“With the EU’s plans well underway, and the US renewing its climate commitments, all eyes will be on China, and whether it will up its ambitions for a green transition.
“The EU has been trying to keep political criticism of the regime separate from its trading relationship with China. But this looks increasingly difficult, and these tensions are very likely to spill over into the climate talks.”
Act now or risk losing control
Scientists have highlighted the need to limit global warming to 1.5C in order to stave off the worst impacts of climate change.
A key goal of both the Leaders’ Summit and COP26 will be to unite efforts to keep that 1.5C goal within reach.
Interim Director of the Urban Futures Enabling Capability Platform at RMIT University Professor Lauren Rickards said action needed to happen now or we risked losing the ability to manage climate change.
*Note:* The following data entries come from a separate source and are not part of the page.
(* ===== verification/ConnNtfy.v ===== *)
(** * Notification objects of the micro threads

    Models [mt_notify.h] and [mt_notify.cpp] of [src/src/sync_frame/micro_thread] on the
    objects of [ConnData], with the pools ([CPtrPool]) and the access to objects that
    all operations use.  A function gives [None] when it touches an object that was
    deleted, corrupts a queue or copies outside a buffer. *)

From Stdlib Require Import ZArith Lia.
From stdpp Require Import base gmap list option fin_sets.
From S2P Require Import Prelude Bytes HashList KeyTable MtSession MbufPool Epoll ConnData.

Section conn.
Context {E TB TS TK : Type} `{!ConnEnv E, !KeyTable Z TB, !KeyTable Z TS, !KeyTable addr TK, !ConnUser}.
Abbreviation ConnW := (ConnW E TB TS TK).
Implicit Types (w : ConnW) (a c o s t p : ptr).

(** ** Access *)

Definition act a w : option IMtAction := cw_acts w !! a.
Definition conn c w : option IMtConnection := cw_conns w !! c.
Definition ob o w : option EpollerObj := ep_objs (cw_ep w) !! o.
Definition ntfy s w : option ISessionNtfy := cw_ntfys w !! s.
Definition mbuf p w : option MtMsgBuf := bp_bufs (cw_pool w) !! p.
Definition upd_act a (f : IMtAction -> IMtAction) w : option ConnW :=
  x ← act a w; Some (set_acts (<[a := f x]> (cw_acts w)) w).
Definition upd_conn c (f : IMtConnection -> IMtConnection) w : option ConnW :=
  x ← conn c w; Some (set_conns (<[c := f x]> (cw_conns w)) w).
Definition upd_ob o (f : EpollerObj -> EpollerObj) w : option ConnW :=
  x ← ob o w; Some (set_ep (set_obj o (f x) (cw_ep w)) w).
Definition upd_ntfy s (f : ISessionNtfy -> ISessionNtfy) w : option ConnW :=
  x ← ntfy s w; Some (set_ntfys (<[s := f x]> (cw_ntfys w)) w).
Definition upd_mbuf p (f : MtMsgBuf -> MtMsgBuf) w : option ConnW :=
  x ← mbuf p w; Some (set_mbufs (set_bufs (cw_pool w) (<[p := f x]> (bp_bufs (cw_pool w)))) w).
Definition upd_proxy p (f : SessionProxy -> SessionProxy) w : option ConnW :=
  x ← cw_proxies w !! p; Some (set_proxies (<[p := f x]> (cw_proxies w)) w).
(** An [EpollerObj] that may be [NULL]. *)
Definition upd_ob_opt (o : option ptr) (f : EpollerObj -> EpollerObj) w : option ConnW :=
  match o with Some o => upd_ob o f w | None => Some w end.

(** A call to the kernel, and one to the epoll proxy. *)
Definition k_do {A} (f : E -> A * E) w : A * ConnW :=
  let '(r, k) := f (ep_kernel (cw_ep w)) in (r, set_ep (set_kernel k (cw_ep w)) w).
Definition ep_do {A} (f : EpollState E -> A * EpollState E) w : A * ConnW :=
  let '(r, e) := f (cw_ep w) in (r, set_ep e w).
Definition k_close (fd : Z) w : ConnW := set_ep (set_kernel (ce_close fd (ep_kernel (cw_ep w))) (cw_ep w)) w.

(** A waiting thread may run: [RemoveIoWait] and [InsertRunable], if [IO_LIST] is set. *)
Definition wake (t : option ptr) w : ConnW :=
  match t with
  | Some t => if bool_decide (t ∈ cw_io w) then set_cio (filter (.≠ t) (cw_io w)) (set_crun (cw_run w ++ [t]) w) else w
  | None => w
  end.

(** [GetMsgBuf] and [FreeMsgBuf] of the pool of message buffers. *)
Definition get_mbuf (size : Z) w : option (option ptr * ConnW) :=
  '(p, b) ← GetMsgBuf malloc size (cw_pool w); Some (p, set_mbufs b w).
Definition free_mbuf (p : option ptr) w : option ConnW := b ← FreeMsgBuf p (cw_pool w); Some (set_mbufs b w).

(** ** Pools of objects *)

(** [CPtrPool::AllocPtr]: the oldest free object, or [None] when a new one is made. *)
Definition AllocPtr (k : CPtrPool) : option ptr * CPtrPool :=
  match pp_list k with
  | p :: l => (Some p, mkPtrPool l (pp_max k) (pp_total k))
  | [] => (None, mkPtrPool [] (pp_max k) (pp_total k + 1))
  end.
(** [CPtrPool::FreePtr]: the pool, and whether the object is deleted. *)
Definition FreePtr (p : ptr) (k : CPtrPool) : bool * CPtrPool :=
  if pp_max k <=? Z.of_nat (length (pp_list k)) then (true, mkPtrPool (pp_list k) (pp_max k) (pp_total k - 1))
  else (false, mkPtrPool (pp_list k ++ [p]) (pp_max k) (pp_total k)).

(** ** Notification objects *)

Definition new_ob (x : EpollerObj) w : ptr * ConnW :=
  let o : ptr := fresh (dom (ep_objs (cw_ep w)) : gset ptr) in (o, set_ep (set_obj o x (cw_ep w)) w).
Definition delete_ob o w : option ConnW :=
  _ ← ob o w;
  let e := cw_ep w in
  Some (set_proxies (delete o (cw_proxies w))
          (set_ep (mkEpollState (ep_maxfd e) (ep_refs e) (ep_kernel e) (delete o (ep_objs e))) w)).

(** [ISessionNtfy::InsertWriteWait] and [RemoveWriteWait] *)
Definition InsertWriteWait s p w : option ConnW :=
  x ← cw_proxies w !! p;
  if sp_flag x =? 0 then
    y ← ntfy s w;
    if bool_decide (p ∈ sn_write_list y) then None
    else w ← upd_ntfy s (set_write_list (sn_write_list y ++ [p])) w; upd_proxy p (set_flag 1) w
  else Some w.
Definition RemoveWriteWait s p w : option ConnW :=
  x ← cw_proxies w !! p;
  if sp_flag x =? 0 then Some w
  else
    y ← ntfy s w;
    if bool_decide (p ∈ sn_write_list y) then
      w ← upd_ntfy s (set_write_list (filter (.≠ p) (sn_write_list y))) w; upd_proxy p (set_flag 0) w
    else None.

(** [UdpSessionNtfy::NotifyWriteWait] *)
Fixpoint notify_writers (l : list ptr) w : option ConnW :=
  match l with
  | [] => Some w
  | p :: l =>
      w ← upd_ob p (SetRcvEvents EPOLLOUT) w;
      x ← ob p w;
      notify_writers l (wake (eo_thread x) w)
  end.
Definition NotifyWriteWait s w : option ConnW := x ← ntfy s w; notify_writers (sn_write_list x) w.

(** [UdpSessionNtfy::CreateSocket] *)
Definition UdpSession_CreateSocket s w : option (Z * ConnW) :=
  let '(osfd, w) := k_do (ce_socket MT_UDP) w in
  if osfd <? 0 then Some (-1, w)
  else
    let '(r, w) := k_do (ce_ioctl osfd) w in
    if r <? 0 then Some (-2, k_close osfd w)
    else
      x ← ntfy s w;
      let '(r, w) := if sin_port (sn_local x) =? 0 then (0, w) else k_do (ce_bind osfd (sn_local x)) w in
      if r <? 0 then Some (-3, k_close osfd w)
      else
        w ← upd_ob s (fun x => EnableInput (SetOsfd osfd x)) w;
        let w := set_ep (EpollNtfyReg osfd (Some s) (cw_ep w)) w in
        let '(_, w) := ep_do (EpollCtrlAdd ce_epoll_ctl osfd EPOLLIN) w in
        Some (osfd, w).

(** [UdpSessionNtfy::CloseSocket] *)
Definition UdpSession_CloseSocket s w : option ConnW :=
  x ← ob s w;
  let osfd := eo_fd x in
  if 0 <? osfd then
    let '(_, w) := ep_do (EpollCtrlDel ce_epoll_ctl osfd EPOLLIN) w in
    let w := set_ep (EpollNtfyReg osfd None (cw_ep w)) w in
    w ← upd_ob s (fun x => SetOsfd (-1) (DisableInput x)) w;
    Some (k_close osfd w)
  else Some w.

(** [UdpSessionNtfy::EpollCtlAdd] and [EpollCtlDel]; [args] is the descriptor of the
    [FdRef] they are given. *)
Definition UdpSession_EpollCtlAdd s (args : Z) w : option (Z * ConnW) :=
  x ← ob s w;
  let old_obj := GetNotifyObj (fdref (cw_ep w) args) in
  if negb (bool_decide (old_obj = None)) && negb (bool_decide (old_obj = Some s)) then Some (-1, w)
  else
    let '(ok, w) := ep_do (EpollCtrlAdd ce_epoll_ctl (eo_fd x) EPOLLOUT) w in
    if negb ok then Some (-2, w) else w ← upd_ob s EnableOutput w; Some (0, w).
Definition UdpSession_EpollCtlDel s (args : Z) w : option (Z * ConnW) :=
  x ← ob s w;
  if negb (bool_decide (GetNotifyObj (fdref (cw_ep w) args) = Some s)) then Some (-1, w)
  else
    let '(ok, w) := ep_do (EpollCtrlDel ce_epoll_ctl (eo_fd x) EPOLLOUT) w in
    if negb ok then Some (-2, w) else w ← upd_ob s DisableOutput w; Some (0, w).

(** The virtual [EpollCtlAdd] and [EpollCtlDel] of an object: [SessionProxy]'s, which
    only passes on interest in writing, [UdpSessionNtfy]'s, or the one of the base
    class. *)
Definition ctl_add o (args : Z) w : option (Z * ConnW) :=
  x ← ob o w;
  match cw_proxies w !! o with
  | Some p =>
      match sp_real p with
      | None => Some (-1, w)
      | Some real =>
          if negb (has (eo_events x) EPOLLOUT) then Some (0, w)
          else
            '(ret, w) ← UdpSession_EpollCtlAdd real args w;
            if ret <? 0 then Some (-2, w) else w ← InsertWriteWait real o w; Some (0, w)
      end
  | None =>
      match cw_ntfys w !! o with
      | Some _ => UdpSession_EpollCtlAdd o args w
      | None => Some (ep_do (EpollCtlAdd ce_epoll_ctl o) w)
      end
  end.
Definition ctl_del o (args : Z) w : option (Z * ConnW) :=
  x ← ob o w;
  match cw_proxies w !! o with
  | Some p =>
      match sp_real p with
      | None => Some (-1, w)
      | Some real =>
          if negb (has (eo_events x) EPOLLOUT) then Some (0, w)
          else w ← RemoveWriteWait real o w; UdpSession_EpollCtlDel real args w
      end
  | None =>
      match cw_ntfys w !! o with
      | Some _ => UdpSession_EpollCtlDel o args w
      | None => Some (ep_do (EpollCtlDel ce_epoll_ctl o) w)
      end
  end.

(** [EpollProxy::EpollAddObj], [EpollDelObj], [EpollAdd] and [EpollDel] on such objects. *)
Definition AddObj o w : option (bool * ConnW) :=
  x ← ob o w;
  match FdRefGet (cw_ep w) (eo_fd x) with
  | None => Some (false, w)
  | Some _ => '(ret, w) ← ctl_add o (eo_fd x) w; Some (negb (ret <? 0), w)
  end.
Definition DelObj o w : option (bool * ConnW) :=
  x ← ob o w;
  match FdRefGet (cw_ep w) (eo_fd x) with
  | None => Some (false, w)
  | Some _ => '(ret, w) ← ctl_del o (eo_fd x) w; Some (negb (ret <? 0), w)
  end.
Fixpoint DelObjs (l : list ptr) w : option ConnW :=
  match l with
  | [] => Some w
  | o :: l => '(_, w) ← DelObj o w; DelObjs l w
  end.
(** [done] are the objects registered so far, which a failure takes back. *)
Fixpoint AddObjs (added l : list ptr) w : option (bool * ConnW) :=
  match l with
  | [] => Some (true, w)
  | o :: l =>
      '(ok, w) ← AddObj o w;
      if (ok : bool) then AddObjs (added ++ [o]) l w
      else w ← DelObjs added w; Some (false, w)
  end.

(** ** The socket of a session object *)

(** [MtMsgBuf::GetMsgBuff] with [recv] or [HandleEncode] writing to it at an offset. *)
Definition buf_bytes p w : option (list Z) := b ← mbuf p w; mb_buff b.
Definition set_buff (l : option (list Z)) (b : MtMsgBuf) : MtMsgBuf :=
  mkMsgBuf (mb_max_len b) (mb_msg_len b) (mb_buf_type b) (mb_recv_len b) (mb_send_len b) l.
Definition write_buf p (off : Z) (bytes : list Z) w : option ConnW :=
  l ← buf_bytes p w; l ← bwrite off bytes l; upd_mbuf p (set_buff (Some l)) w.

Definition EAGAIN_like (errno : Z) : bool := (errno =? EINTR) || (errno =? EAGAIN) || (errno =? EINPROGRESS).

(** [ISessionNtfy::GetMsgBuffSize], also [IMtAction]'s. *)
Definition msg_buff_size (n : Z) : Z := if 0 <? n then n else 65535.

(** [UdpSessionNtfy::InputNotify] from where a datagram of [ret] bytes is in buffer [p]:
    whether the loop goes on. *)
Definition drop_packet s p w : option (bool * ConnW) :=
  w ← free_mbuf (Some p) w; w ← upd_ntfy s (set_sn_msg None) w; Some (false, w).
Definition deliver s p (ret : Z) w : option (bool * ConnW) :=
  w ← upd_mbuf p (fun b => SetMsgLen ret (SetHaveRcvLen ret b)) w;
  l ← buf_bytes p w;
  l ← bread 0 ret l;
  let '(r, sessionid) := get_session_id s l in
  if r <=? 0 then drop_packet s p w
  else
    session ← FindSession sessionid (cw_sess w);
    match session with
    | None => drop_packet s p w
    | Some a =>
        x ← sm_objs (cw_sess w) !! a;
        match is_thread x, is_conn x with
        | Some t, Some c =>
            y ← conn c w;
            match cn_ntfy y with
            | None => drop_packet s p w
            | Some o =>
                w ← match cn_msg y with Some m => free_mbuf (Some m) w | None => Some w end;
                w ← upd_conn c (set_msg (Some p)) w;
                w ← upd_ntfy s (set_sn_msg None) w;
                w ← upd_ob o (SetRcvEvents EPOLLIN) w;
                Some (true, wake (Some t) w)
            end
        | _, _ => drop_packet s p w
        end
    end.

(** One turn of its loop: the buffer kept from the last turn or a new one; the call. *)
Definition session_buf s w : option (option ptr * ConnW) :=
  x ← ntfy s w;
  match sn_msg x with
  | Some p => Some (Some p, w)
  | None =>
      '(p, w) ← get_mbuf (msg_buff_size (sn_buff_size x)) w;
      match p with
      | None => Some (None, w)
      | Some p =>
          w ← upd_ntfy s (set_sn_msg (Some p)) w;
          w ← upd_mbuf p (SetBuffType BUFF_RECV) w;
          Some (Some p, w)
      end
  end.
Definition input_turn s w : option (bool * ConnW) :=
  '(p, w) ← session_buf s w;
  match p with
  | None => Some (false, w)
  | Some p =>
      b ← mbuf p w;
      y ← ob s w;
      let '(ret, bytes, w) :=
        let '(ret, _, bytes, k) := ce_recvfrom (eo_fd y) (mb_max_len b) (ep_kernel (cw_ep w)) in
        (ret, bytes, set_ep (set_kernel k (cw_ep w)) w) in
      w ← write_buf p 0 bytes w;
      if ret <=? 0 then Some (false, w) else deliver s p ret w
  end.
Fixpoint input_loop (fuel : nat) s w : option ConnW :=
  match fuel with
  | O => None
  | S fuel => '(go, w) ← input_turn s w; if (go : bool) then input_loop fuel s w else Some w
  end.
(** The datagrams that wait bound the turns. *)
Definition UdpSession_InputNotify s w : option ConnW :=
  y ← ob s w; input_loop (S (ce_pending (eo_fd y) (ep_kernel (cw_ep w)))) s w.

(** [OutputNotify] and [HangupNotify] *)
Definition UdpSession_OutputNotify s w : option ConnW := NotifyWriteWait s w.
Definition UdpSession_HangupNotify s w : option ConnW :=
  y ← ob s w;
  let '(_, w) := ep_do (EpollCtrlDel ce_epoll_ctl (eo_fd y) (eo_events y)) w in
  w ← UdpSession_CloseSocket s w;
  '(_, w) ← UdpSession_CreateSocket s w;
  Some w.

(** ** [class NtfyObjMgr] *)

Definition RegisterSession (session_name : Z) (session : option ptr) w : Z * ConnW :=
  match session with
  | Some s =>
      if session_name <=? 0 then (-1, w)
      else match cw_names w !! session_name with
           | Some _ => (-2, w)
           | None => (0, set_names (<[session_name := s]> (cw_names w)) w)
           end
  | None => (-1, w)
  end.
Definition GetNameSession (session_name : Z) w : option ptr := cw_names w !! session_name.

(** [FreeNtfyObj]; [Reset] is virtual and a proxy forgets its session object. *)
Definition reset_ob o w : option ConnW :=
  w ← upd_ob o EpollerObj_Reset w;
  match cw_proxies w !! o with Some _ => upd_proxy o (set_real None) w | None => Some w end.
Definition FreeNtfyObj (obj : option ptr) w : option ConnW :=
  match obj with
  | None => Some w
  | Some o =>
      x ← ob o w;
      w ← reset_ob o w;
      if eo_type x =? NTFY_OBJ_THREAD then
        let '(gone, k) := FreePtr o (cw_fd_pool w) in
        if (gone : bool) then delete_ob o (set_fd_pool k w) else Some (set_fd_pool k w)
      else if eo_type x =? NTFY_OBJ_SESSION then
        match cw_proxies w !! o with
        | None => None
        | Some _ =>
            let '(gone, k) := FreePtr o (cw_proxy_pool w) in
            if (gone : bool) then delete_ob o (set_proxy_pool k w) else Some (set_proxy_pool k w)
        end
      else delete_ob o w
  end.

(** [GetNtfyObj]; [SetRealNtfyObj] also takes over the descriptor. *)
Definition SetRealNtfyObj p s w : option ConnW :=
  y ← ob s w; w ← upd_proxy p (set_real (Some s)) w; upd_ob p (SetOsfd (eo_fd y)) w.
Definition GetNtfyObj (type session_name : Z) w : option (option ptr * ConnW) :=
  if type =? NTFY_OBJ_THREAD then
    match AllocPtr (cw_fd_pool w) with
    | (Some o, k) => Some (Some o, set_fd_pool k w)
    | (None, k) => let '(o, w) := new_ob (new_EpollerObj (-1)) (set_fd_pool k w) in Some (Some o, w)
    end
  else if type =? NTFY_OBJ_SESSION then
    let '(p, w) :=
      match AllocPtr (cw_proxy_pool w) with
      | (Some p, k) => (p, set_proxy_pool k w)
      | (None, k) =>
          let '(p, w) := new_ob (new_EpollerObj (-1)) (set_proxy_pool k w) in
          (p, set_proxies (<[p := mkProxy (fresh_flag p) None]> (cw_proxies w)) w)
      end in
    match GetNameSession session_name w with
    | None => w ← FreeNtfyObj (Some p) w; Some (None, w)
    | Some s => w ← SetRealNtfyObj p s w; Some (Some p, w)
    end
  else Some (None, w).

(** The constructor of a user's session object. *)
Definition new_UdpSessionNtfy (buff_size : Z) w : ptr * ConnW :=
  let '(s, w) := new_ob (new_EpollerObj 0) w in
  (s, set_ntfys (<[s := mkSessNtfy MT_UDP buff_size [] None no_addr]> (cw_ntfys w)) w).
End conn.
“Climate change is undermining our ability to manage and mitigate it,” she said.
“There is a real risk that the disasters and chaos we’re seeing – fires, floods, cyclones, even the emergence of coronavirus – will push the ability to manage climate change beyond our reach unless we act quickly.
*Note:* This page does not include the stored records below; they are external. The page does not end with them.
(* ===== verification/ConnOps.v ===== *)
(** * Connections of the micro threads

    Models [mt_connection.h] and [mt_connection.cpp] of
    [src/src/sync_frame/micro_thread], and the functions of [mt_action.cpp] that need
    no connection manager: what a connection does for the action it belongs to, the
    lists of idle TCP connections ([TcpKeepMgr]), and [ConnectionMgr]. *)

From Stdlib Require Import ZArith Lia.
From stdpp Require Import base gmap list option fin_sets.
From S2P Require Import Prelude Bytes HashList KeyTable MtSession MbufPool Epoll ConnData ConnNtfy.

Section conn.
Context {E TB TS TK : Type} `{!ConnEnv E, !KeyTable Z TB, !KeyTable Z TS, !KeyTable addr TK, !ConnUser}.
Abbreviation ConnW := (ConnW E TB TS TK).
Implicit Types (w : ConnW) (a c o s t p : ptr).

(** ** [IMtAction]: encoding and decoding *)

(** The message buffer of the action's connection. *)
Definition action_buf a w : option (option ptr) :=
  x ← act a w;
  match ac_conn x with
  | None => Some None
  | Some c => y ← conn c w; Some (cn_msg y)
  end.
Definition DoEncode a w : option (Z * ConnW) :=
  m ← action_buf a w;
  match m with
  | None => Some (-100, w)
  | Some p =>
      b ← mbuf p w;
      let '(ret, msg_len, bytes) := handle_encode a (mb_max_len b) in
      w ← write_buf p 0 bytes w;
      if ret <? 0 then Some (ret, w) else w ← upd_mbuf p (SetMsgLen msg_len) w; Some (0, w)
  end.
Definition DoInput a w : option Z :=
  m ← action_buf a w;
  match m with
  | None => Some (-100)
  | Some p => b ← mbuf p w; l ← mb_buff b; l ← bread 0 (mb_recv_len b) l; Some (handle_input a l)
  end.
Definition DoProcess a w : option Z :=
  m ← action_buf a w;
  match m with
  | None => Some (-100)
  | Some p =>
      b ← mbuf p w; l ← mb_buff b; l ← bread 0 (mb_msg_len b) l;
      let ret := handle_process a l in Some (if ret <? 0 then ret else 0)
  end.

(** ** [class IMtConnection] *)

(** The constructors of the three classes; [TcpKeepConn] has the address of the object
    embedded in it, which knows it. *)
Definition new_conn (type : Z) w : ptr * ConnW :=
  let c : ptr := fresh (dom (cw_conns w) : gset ptr) in
  if type =? OBJ_TCP_KEEP then
    let '(o, w) := new_ob (new_EpollerObj (-1)) w in
    (c, set_keepn (<[o := Some c]> (cw_keepn w))
          (set_conns (<[c := mkConn type None None None (-1) 0 600000 o no_addr]> (cw_conns w)) w))
  else (c, set_conns (<[c := mkConn type None None None (-1) 0 0 c no_addr]> (cw_conns w)) w).

Definition free_ntfy_msg c w : option ConnW :=
  x ← conn c w;
  w ← match cn_ntfy x with
      | Some o => w ← FreeNtfyObj (Some o) w; upd_conn c (set_ntfy None) w
      | None => Some w
      end;
  match cn_msg x with
  | Some p => w ← free_mbuf (Some p) w; upd_conn c (set_msg None) w
  | None => Some w
  end.
(** [IMtConnection::Reset]; [ConnReuseClean] is nothing else. *)
Definition IMtConnection_Reset c w : option ConnW :=
  w ← free_ntfy_msg c w;
  upd_conn c (fun x => set_msg None (set_ntfy None (set_action None x))) w.
Definition ConnReuseClean c w : option ConnW := IMtConnection_Reset c w.

(** ** [class UdpShortConn] *)

Definition UdpShort_CreateSocket c w : option (Z * ConnW) :=
  let '(fd, w) := k_do (ce_socket MT_UDP) w in
  w ← upd_conn c (set_osfd fd) w;
  if fd <? 0 then Some (-1, w)
  else
    let '(r, w) := k_do (ce_ioctl fd) w in
    if r <? 0 then w ← upd_conn c (set_osfd (-1)) (k_close fd w); Some (-2, w)
    else
      x ← conn c w;
      w ← upd_ob_opt (cn_ntfy x) (SetOsfd fd) w;
      Some (fd, w).
Definition UdpShort_CloseSocket c w : option ConnW :=
  x ← conn c w;
  if cn_osfd x <? 0 then Some w else upd_conn c (set_osfd (-1)) (k_close (cn_osfd x) w).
“Unless we dismantle the incentives and injustices that enable climate change and the destruction of our environment, we will also undercut our capacity to manage climate change.
“More than just minimising harm though, we need to regenerate the many landscapes already scarred and depleted of carbon by urban-driven processes, to restore the ecosystems we rely on and the climate we are vulnerable to.
“We now need to resource such efforts properly, learn from them, and build their insights into our institutions. There is a lot of hard, inspiring work happening on this including the RMIT-led Future of Food project and Climate Change Exchange.
“Society does not have time to tackle these problems one fragmented project at a time.
“We have to build on each other’s work, and together we can develop the capabilities we need faster than climate change erodes them.”